Characterising the clinical phenotype and immunopathophysiology of food protein-induced enterocolitis syndrome in Australian children

Abstract

FPIES is an uncommon food allergic disorder in infants and children. It differs clinically from IgE-mediated food allergy presenting acutely with delayed profuse vomiting, at times with lethargy, pallor, floppiness and diarrhoea. The diagnosis is difficult as it is based on clinical criteria, with no diagnostic test aside from oral food challenge. There is geographic variation in demographic features and the immunopathophysiology of FPIES is largely unknown. In this thesis, a retrospective study was undertaken to characterise the demographic and clinical phenotype of FPIES in Australian children.

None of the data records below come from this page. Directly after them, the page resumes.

(** * Retry and error-classification core of the cover-letter generator

    A shallow embedding of
    - [utils/errorHandler.ts]   ([EnhancedError], [ErrorHandler]),
    - [services/retryService.ts] ([RetryService], [RetryManager]),
    - the conversions of [services/openaiService.ts],
    - the part of [types/index.ts] they use ([ErrorType], [AppError],
      [ApiResponse], [RetryOptions]),
    followed by the properties stated about them.

    Conventions of the embedding.
    - [processError] takes a value of TypeScript type [unknown]; the types are
      erased when the code runs, so its argument is a run-time JavaScript
      value ([Js.Value]) and the function is embedded with the duck typing it
      performs ([in], [instanceof], [typeof], truthiness).
    - An expression that can raise is a [Js.Completion]; that includes every
      conversion of a value to a string.
    - Attempt counters and status codes are integers ([Z]).  Delays and the
      backoff multiplier are IEEE 754 binary64 numbers ([float], the
      primitive doubles): products are rounded as the processor rounds them.
      [Math.pow] returns what the standard calls an implementation-approximated
      value, so it is a parameter of the embedding ([Js.Platform]); the one
      result built in is the 1 that the standard fixes for the exponent 0.
    - An [async] method is cut at its single [await]: the synchronous prefix
      and the continuation that runs once the operation has settled. *)

From Stdlib Require Import Floats.
From Stdlib Require Import ZArith QArith Ascii String List Bool Lia DecimalString.
Import ListNotations.

Set Warnings "-register-all,-inexact-float".

Open Scope string_scope.
Open Scope list_scope.
Open Scope Z_scope.

(* ================================================================== *)
(** ** Run-time values *)
(* ================================================================== *)

Module Js.

(** What [instanceof] can tell apart: a plain object, an instance of the
    built-in [Error], an instance of [EnhancedError] (which extends [Error]). *)
Inductive Class : Type :=
| PlainObject
| ErrorObject
| EnhancedErrorObject.

(** Data values.  Functions, symbols, arrays and objects without the usual
    prototype are not represented.  [Number n] is the number written as the
    integer literal [n]. *)
Inductive Value : Type :=
| Undefined
| Null
| Boolean (b : bool)
| Number (n : Z)
| Str (s : string)
| Object (cls : Class) (props : list (string * Value)).

Inductive Completion (A : Type) : Type :=
| Normal (a : A)
| Throw (exn : Value).

Arguments Normal {A} a.
Arguments Throw {A} exn.

Definition bind {A B : Type} (c : Completion A) (k : A -> Completion B) : Completion B :=
  match c with
  | Normal a => k a
  | Throw e => Throw e
  end.

Notation "'let!' x ':=' c 'in' k" := (bind c (fun x => k))
  (at level 10, x name, c at level 100, k at level 200).

(** Own properties, in the order of the object literal. *)
Fixpoint own (props : list (string * Value)) (key : string) : option Value :=
  match props with
  | [] => None
  | (k, v) :: rest => if String.eqb k key then Some v else own rest key
  end.

(** Data properties found on the prototype chain: [Error.prototype.message]
    is the empty string and [Error.prototype.name] is ["Error"]. *)
Definition proto (cls : Class) (key : string) : option Value :=
  match cls with
  | PlainObject => None
  | ErrorObject | EnhancedErrorObject =>
      if String.eqb key "message" then Some (Str "")
      else if String.eqb key "name" then Some (Str "Error")
      else None
  end.

(** [v.key] for a [v] that is not [null] or [undefined]. *)
Definition get (v : Value) (key : string) : Value :=
  match v with
  | Object cls props =>
      match own props key with
      | Some x => x
      | None => match proto cls key with Some x => x | None => Undefined end
      end
  | _ => Undefined
  end.

(** [key in v], for an object [v]. *)
Definition has (v : Value) (key : string) : bool :=
  match v with
  | Object cls props =>
      match own props key with
      | Some _ => true
      | None => match proto cls key with Some _ => true | None => false end
      end
  | _ => false
  end.

(** [typeof v === 'object'] ([typeof null] is ['object']). *)
Definition typeof_object (v : Value) : bool :=
  match v with
  | Null | Object _ _ => true
  | _ => false
  end.

Definition is_null (v : Value) : bool :=
  match v with Null => true | _ => false end.

Definition instanceof_EnhancedError (v : Value) : bool :=
  match v with Object EnhancedErrorObject _ => true | _ => false end.

Definition instanceof_Error (v : Value) : bool :=
  match v with
  | Object ErrorObject _ | Object EnhancedErrorObject _ => true
  | _ => false
  end.

(** ToBoolean. *)
Definition truthy (v : Value) : bool :=
  match v with
  | Undefined | Null => false
  | Boolean b => b
  | Number n => negb (n =? 0)
  | Str s => negb (String.eqb s "")
  | Object _ _ => true
  end.

(** [a || b]. *)
Definition or_else (a b : Value) : Value := if truthy a then a else b.

(** [String.prototype.includes]. *)
Fixpoint string_includes (s sub : string) : bool :=
  String.prefix sub s ||
  match s with
  | EmptyString => false
  | String _ rest => string_includes rest sub
  end.

(** The [TypeError] raised by the engine (its message depends on the engine
    and is left out). *)
Definition TypeError : Value := Object ErrorObject [("name", Str "TypeError")].

(** [recv.includes(sub)]: only a string has that method among the values
    represented; reading it off [undefined] or [null], or calling it on a
    number, a boolean or an object, raises [TypeError]. *)
Definition call_includes (recv : Value) (sub : string) : Completion bool :=
  match recv with
  | Str s => Normal (string_includes s sub)
  | _ => Throw TypeError
  end.

(** *** [Number::toString] on an integer *)

(** The double nearest to the integer [n > 0], ties to the even mantissa, as
    an integer; [None] when it is [Infinity]. *)
Definition nearest_double (n : Z) : option Z :=
  let excess := Z.log2 n - 52 in
  if excess <=? 0 then Some n
  else
    let mantissa := Z.shiftr n excess in
    let rest := n - Z.shiftl mantissa excess in
    let half := Z.shiftl 1 (excess - 1) in
    let up := (half <? rest) || ((rest =? half) && Z.odd mantissa) in
    let v := Z.shiftl (if up then mantissa + 1 else mantissa) excess in
    if Z.shiftl 1 1024 <=? v then None else Some v.

(** Whether the integer [c] reads back as the double [v >= 2^53]: it lies
    within half a unit in the last place of [v], the ends included when the
    mantissa of [v] is even.  Distances are counted in quarters of a unit. *)
Definition reads_back (v c : Z) : bool :=
  let exponent := Z.log2 v - 52 in
  let mantissa := Z.shiftr v exponent in
  let above := Z.shiftl 1 (exponent + 1) in
  let below := if mantissa =? Z.shiftl 1 52 then Z.shiftl 1 exponent else above in
  if Z.even mantissa
  then (4 * v - below <=? 4 * c) && (4 * c <=? 4 * v + above)
  else (4 * v - below <? 4 * c) && (4 * c <? 4 * v + above).

Definition decimal (n : Z) : string := NilZero.string_of_int (Z.to_int n).

(** The decimal with the fewest significant digits that reads back as [v],
    the closest to [v] among those (the even one on a tie); [zeros] is the
    number of zeros that end the candidates being tried.  Seventeen digits
    always suffice. *)
Fixpoint shortest (tries : nat) (v zeros : Z) : Z :=
  match tries with
  | O => v
  | S tries' =>
      let unit := 10 ^ zeros in
      let low := v / unit * unit in
      let high := low + unit in
      match reads_back v low, reads_back v high with
      | true, true =>
          if (v - low <? high - v) || ((v - low =? high - v) && Z.even (v / unit))
          then low else high
      | true, false => low
      | false, true => high
      | false, false => if zeros <=? 0 then v else shortest tries' v (zeros - 1)
      end
  end.

Fixpoint strip_zeros (reversed : string) : string :=
  match reversed with
  | String "0"%char rest => strip_zeros rest
  | _ => reversed
  end.

Fixpoint reverse (s acc : string) : string :=
  match s with
  | EmptyString => acc
  | String c rest => reverse rest (String c acc)
  end.

(** The digits of [c] when there are at most 21 of them, and the
    exponential notation beyond. *)
Definition format (c : Z) : string :=
  let digits := decimal c in
  let n := Z.of_nat (String.length digits) in
  if n <=? 21 then digits
  else
    match reverse (strip_zeros (reverse digits "")) "" with
    | String first EmptyString => String first ("e+" ++ decimal (n - 1))
    | String first rest => String first ("." ++ rest ++ "e+" ++ decimal (n - 1))
    | EmptyString => digits
    end.

(** [String(n)] for the number written as the integer literal [n]: the
    literal denotes the nearest double, and the text is the shortest decimal
    that reads back as that double. *)
Definition Number_toString (n : Z) : string :=
  match n with
  | Z0 => "0"
  | Zpos _ | Zneg _ =>
      let text :=
        match nearest_double (Z.abs n) with
        | None => "Infinity"
        | Some v =>
            if v <? Z.shiftl 1 53 then decimal v
            else format (shortest 17 v (Z.of_nat (String.length (decimal v)) - 1))
        end in
      if n <? 0 then "-" ++ text else text
  end.

(** *** Conversion to a string *)

(** [String(v)], which is also the conversion made by a template literal, by
    the [Error] constructor on its message and by a property access on its
    key.  On an object the conversion calls its [toString]:
    - an own property [toString] of the object is not a function (no value
      represented here is), so it is skipped; [valueOf] is tried next and
      gives no primitive, and the conversion raises [TypeError];
    - otherwise [Object.prototype.toString] gives ["[object Object]"] on a
      plain object, and [Error.prototype.toString] on an error instance joins
      the [name] and the [message] of the instance, each converted in turn. *)
Fixpoint String_ (v : Value) : Completion string :=
  match v with
  | Undefined => Normal "undefined"
  | Null => Normal "null"
  | Boolean true => Normal "true"
  | Boolean false => Normal "false"
  | Number n => Normal (Number_toString n)
  | Str s => Normal s
  | Object cls props =>
      let fix converted (ps : list (string * Value)) (key : string)
        : option (Value * Completion string) :=
        match ps with
        | [] => None
        | (k, x) :: rest =>
            if String.eqb k key then Some (x, String_ x) else converted rest key
        end in
      let text (key default : string) : Completion string :=
        match converted props key with
        | None | Some (Undefined, _) => Normal default
        | Some (_, conversion) => conversion
        end in
      match own props "toString" with
      | Some _ => Throw TypeError
      | None =>
          match cls with
          | PlainObject => Normal "[object Object]"
          | ErrorObject | EnhancedErrorObject =>
              let! name := text "name" "Error" in
              let! msg := text "message" "" in
              Normal (if String.eqb name "" then msg
                      else if String.eqb msg "" then name
                      else (name ++ ": " ++ msg)%string)
          end
      end
  end.

(** What [Error.prototype.toString] reads for [name] and [message]: the
    [default] when the own property is absent or [undefined], and the
    property converted otherwise. *)
Definition property_text (props : list (string * Value)) (key default : string)
  : Completion string :=
  match own props key with
  | None | Some Undefined => Normal default
  | Some x => String_ x
  end.

(** Induction on a value that reaches the values stored in an object. *)
Section Value_nested_ind.

Variable P : Value -> Prop.
Hypothesis on_undefined : P Undefined.
Hypothesis on_null : P Null.
Hypothesis on_boolean : forall b, P (Boolean b).
Hypothesis on_number : forall n, P (Number n).
Hypothesis on_string : forall s, P (Str s).
Hypothesis on_object :
  forall cls props, Forall (fun entry => P (snd entry)) props -> P (Object cls props).

Fixpoint Value_nested_ind (v : Value) : P v :=
  match v with
  | Undefined => on_undefined
  | Null => on_null
  | Boolean b => on_boolean b
  | Number n => on_number n
  | Str s => on_string s
  | Object cls props =>
      on_object cls props
        ((fix each (ps : list (string * Value)) : Forall (fun entry => P (snd entry)) ps :=
            match ps with
            | [] => Forall_nil _
            | (k, x) :: rest => Forall_cons (k, x) (Value_nested_ind x) (each rest)
            end) props)
  end.

End Value_nested_ind.

(** *** Numbers that are not integers *)

(** ToBoolean on a double: [0], [-0] and [NaN] are falsy. *)
Definition falsy (x : float) : bool := PrimFloat.is_zero x || PrimFloat.is_nan x.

Prospective epidemiological and mechanistic studies involving time to resolution, whole blood mRNA profiling and flow cytometric analysis of monocytes and innate lymphoid cells (ILC) were performed to evaluate potential immune mechanisms underpinning FPIES. Here, we demonstrate that rice is the most common food trigger in Australia. Cross-reactivity was commonly seen between rice and oats; and cow’s milk and soy. Children with rice and cow’s milk FPIES achieved resolution at an earlier age compared to those with egg and fish FPIES. Comparison of clinical presentations of children with FPIES, bacterial sepsis or infectious gastroenteritis demonstrated that the absence of fever and normal C-reactive protein was more likely in FPIES. mRNA expression analysis showed upregulation of innate immunity, particularly granulocyte adhesion and triggering receptor expressed on myeloid cells 1 (TREM1) signalling. Flow cytometry demonstrated increased TREM1 expression on classical monocytes in persistent FPIES. Downregulation of B7 integrin in ILC1 was seen, suggesting that ILCs may play a role in regulating tolerance. This data furthers our understanding of FPIES, with a characteristic demographic and clinical profile in Australian children. Although not yet fully understood, preliminary findings suggest that innate immune mechanisms have a key role in the immunopathophysiology of FPIES.